# [Instructions to follow]
Write out all the entries below without any change.
*** Data
(* ===== verification/ControllerSpec.v ===== *)
(** * What the controller service guarantees

    The laws of the EVS client interface, the client of [EvsSDK] as an implementation of
    them, and the properties of the handlers, proved against the laws. *)

From S2P Require Import Prelude GoStrings GoErrors GoURL Runtime GoPath Mount Csi.
From S2P Require Import EvsClient EvsTransport EvsSDK EvsVolume EvsListing EvsAttachment EvsContract.
From S2P Require Import EvsBounds.
From S2P Require Import Controller.

Local Open Scope stdpp_scope.
Local Open Scope go_scope.

(** ** The laws of the interface *)

Class EVSClientLaws (E L : Type) `{EVSClient E L} := {
  law_Create ctx opts w :
    wp (ci_CreateVolume ctx opts) (fun r _ _ => classified_result r) w;
  law_Get ctx id w :
    wp (ci_GetVolume ctx id) (fun r _ _ => classified_result r) w;
  law_Discover ctx opts w :
    wp (ci_DiscoverVolume ctx opts) (fun r _ _ => classified_result r
      /\ forall v, r = Ok v -> vol_Name v = dvo_Name opts /\ isAdoptable v opts = true) w;
  law_Delete ctx id w :
    wp (ci_DeleteVolume ctx id) (fun r _ _ => classified_result r) w;
  law_Attach ctx v s w :
    wp (ci_AttachVolume ctx v s) (fun r _ _ => classified_result r
      /\ forall a, r = Ok a -> exists at_, a = Some at_ /\ VolumeID at_ = v /\ ServerID at_ = s) w;
  law_Detach ctx v s w :
    wp (ci_DetachVolume ctx v s) (fun r _ _ => classified_result r) w }.

(** ** The EVS client implements them *)

#[export] Instance evs_client {E} `{CloudSDK E} `{CloudURLs} (c : Client) : EVSClient E Event := {|
  ci_CreateVolume := EvsVolume.CreateVolume c;
  ci_GetVolume := GetVolume c;
  ci_DiscoverVolume := DiscoverVolume c;
  ci_DeleteVolume := EvsVolume.DeleteVolume c;
  ci_AttachVolume := AttachVolume c;
  ci_DetachVolume := DetachVolume c |}.

Lemma wp_returns {E L A} (m : M E L A) Q P w :
  wp m Q w -> returns P m -> wp m (fun a evs w' => Q a evs w' /\ P a) w.
Proof.
  intros (a & w' & evs & Hm & Ht & Hc & HQ) HP. exists a, w', evs. split_and!; [done..|].
  by eapply HP.
Qed.

Lemma attached_pair volumeID serverID r evs a :
  conforms (attach_protocol volumeID serverID) id Idle r evs -> r = Ok a ->
  exists at_, a = Some at_ /\ VolumeID at_ = volumeID /\ ServerID at_ = serverID.
Proof.
  intros (ph & Hs & He) ->. destruct He as (b & -> & ->).
  destruct (steps_settled _ _ _ _ Hs) as (_ & _ & l & _ & Hb & Hset); [done|].
  simpl in Hb, Hset. destruct b as [b|]; [|done]. exists b. split; [done|].
  destruct l as [l|]; simpl in Hb; [|done]. unfold find_attachment in Hb.
  destruct (find_first _ l) as [d|] eqn:Ef; [|done]. apply find_first_elem in Ef as [_ Hd].
  to_prop. by simplify_eq.
Qed.

#[export] Instance evs_client_laws {E} `{CloudSDK E} `{CloudURLs} cf v3c v2c ecsc :
  @EVSClientLaws E Event (evs_client (mkClient cf (Some v3c) v2c ecsc)).
Proof.
  set (c := mkClient _ _ _ _). split; simpl; intros.
  - eapply wp_mono; [apply wp_returns; [apply wp_CreateVolume|apply well_CreateVolume]|].
    by intros r evs w' _ [_ Hr].
  - eapply wp_mono; [apply wp_returns; [apply wp_GetVolume|apply well_GetVolume]|].
    by intros r evs w' _ [_ Hr].
  - eapply wp_mono; [apply wp_returns; [apply wp_DiscoverVolume|apply well_DiscoverVolume]|].
    by intros r evs w' _ [_ Hr].
  - eapply wp_mono; [apply wp_returns; [apply wp_DeleteVolume|apply well_DeleteVolume]|].
    by intros r evs w' _ [_ Hr].
  - eapply wp_mono; [apply wp_returns; [apply wp_AttachVolume|apply well_AttachVolume]|].
    intros r evs w' _ [[Hc _] Hr]. split; [done|]. intros a. by apply (attached_pair _ _ _ _ _ Hc).
  - eapply wp_mono; [apply wp_returns; [apply wp_DetachVolume|apply well_DetachVolume]|].
    by intros r evs w' _ [_ Hr].
Qed.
******
# [The answer]
(* ===== verification/ControllerSpec.v ===== *)
(** * What the controller service guarantees

    The laws of the EVS client interface, the client of [EvsSDK] as an implementation of
    them, and the properties of the handlers, proved against the laws. *)

From S2P Require Import Prelude GoStrings GoErrors GoURL Runtime GoPath Mount Csi.
From S2P Require Import EvsClient EvsTransport EvsSDK EvsVolume EvsListing EvsAttachment EvsContract.
From S2P Require Import EvsBounds.
From S2P Require Import Controller.

Local Open Scope stdpp_scope.
Local Open Scope go_scope.

(** ** The laws of the interface *)

Class EVSClientLaws (E L : Type) `{EVSClient E L} := {
  law_Create ctx opts w :
    wp (ci_CreateVolume ctx opts) (fun r _ _ => classified_result r) w;
  law_Get ctx id w :
    wp (ci_GetVolume ctx id) (fun r _ _ => classified_result r) w;
  law_Discover ctx opts w :
    wp (ci_DiscoverVolume ctx opts) (fun r _ _ => classified_result r
      /\ forall v, r = Ok v -> vol_Name v = dvo_Name opts /\ isAdoptable v opts = true) w;
  law_Delete ctx id w :
    wp (ci_DeleteVolume ctx id) (fun r _ _ => classified_result r) w;
  law_Attach ctx v s w :
    wp (ci_AttachVolume ctx v s) (fun r _ _ => classified_result r
      /\ forall a, r = Ok a -> exists at_, a = Some at_ /\ VolumeID at_ = v /\ ServerID at_ = s) w;
  law_Detach ctx v s w :
    wp (ci_DetachVolume ctx v s) (fun r _ _ => classified_result r) w }.

(** ** The EVS client implements them *)

#[export] Instance evs_client {E} `{CloudSDK E} `{CloudURLs} (c : Client) : EVSClient E Event := {|
  ci_CreateVolume := EvsVolume.CreateVolume c;
  ci_GetVolume := GetVolume c;
  ci_DiscoverVolume := DiscoverVolume c;
  ci_DeleteVolume := EvsVolume.DeleteVolume c;
  ci_AttachVolume := AttachVolume c;
  ci_DetachVolume := DetachVolume c |}.

Lemma wp_returns {E L A} (m : M E L A) Q P w :
  wp m Q w -> returns P m -> wp m (fun a evs w' => Q a evs w' /\ P a) w.
Proof.
  intros (a & w' & evs & Hm & Ht & Hc & HQ) HP. exists a, w', evs. split_and!; [done..|].
  by eapply HP.
Qed.

Lemma attached_pair volumeID serverID r evs a :
  conforms (attach_protocol volumeID serverID) id Idle r evs -> r = Ok a ->
  exists at_, a = Some at_ /\ VolumeID at_ = volumeID /\ ServerID at_ = serverID.
Proof.
  intros (ph & Hs & He) ->. destruct He as (b & -> & ->).
  destruct (steps_settled _ _ _ _ Hs) as (_ & _ & l & _ & Hb & Hset); [done|].
  simpl in Hb, Hset. destruct b as [b|]; [|done]. exists b. split; [done|].
  destruct l as [l|]; simpl in Hb; [|done]. unfold find_attachment in Hb.
  destruct (find_first _ l) as [d|] eqn:Ef; [|done]. apply find_first_elem in Ef as [_ Hd].
  to_prop. by simplify_eq.
Qed.

#[export] Instance evs_client_laws {E} `{CloudSDK E} `{CloudURLs} cf v3c v2c ecsc :
  @EVSClientLaws E Event (evs_client (mkClient cf (Some v3c) v2c ecsc)).
Proof.
  set (c := mkClient _ _ _ _). split; simpl; intros.
  - eapply wp_mono; [apply wp_returns; [apply wp_CreateVolume|apply well_CreateVolume]|].
    by intros r evs w' _ [_ Hr].
  - eapply wp_mono; [apply wp_returns; [apply wp_GetVolume|apply well_GetVolume]|].
    by intros r evs w' _ [_ Hr].
  - eapply wp_mono; [apply wp_returns; [apply wp_DiscoverVolume|apply well_DiscoverVolume]|].
    by intros r evs w' _ [_ Hr].
  - eapply wp_mono; [apply wp_returns; [apply wp_DeleteVolume|apply well_DeleteVolume]|].
    by intros r evs w' _ [_ Hr].
  - eapply wp_mono; [apply wp_returns; [apply wp_AttachVolume|apply well_AttachVolume]|].
    intros r evs w' _ [[Hc _] Hr]. split; [done|]. intros a. by apply (attached_pair _ _ _ _ _ Hc).
  - eapply wp_mono; [apply wp_returns; [apply wp_DetachVolume|apply well_DetachVolume]|].
    by intros r evs w' _ [_ Hr].
Qed.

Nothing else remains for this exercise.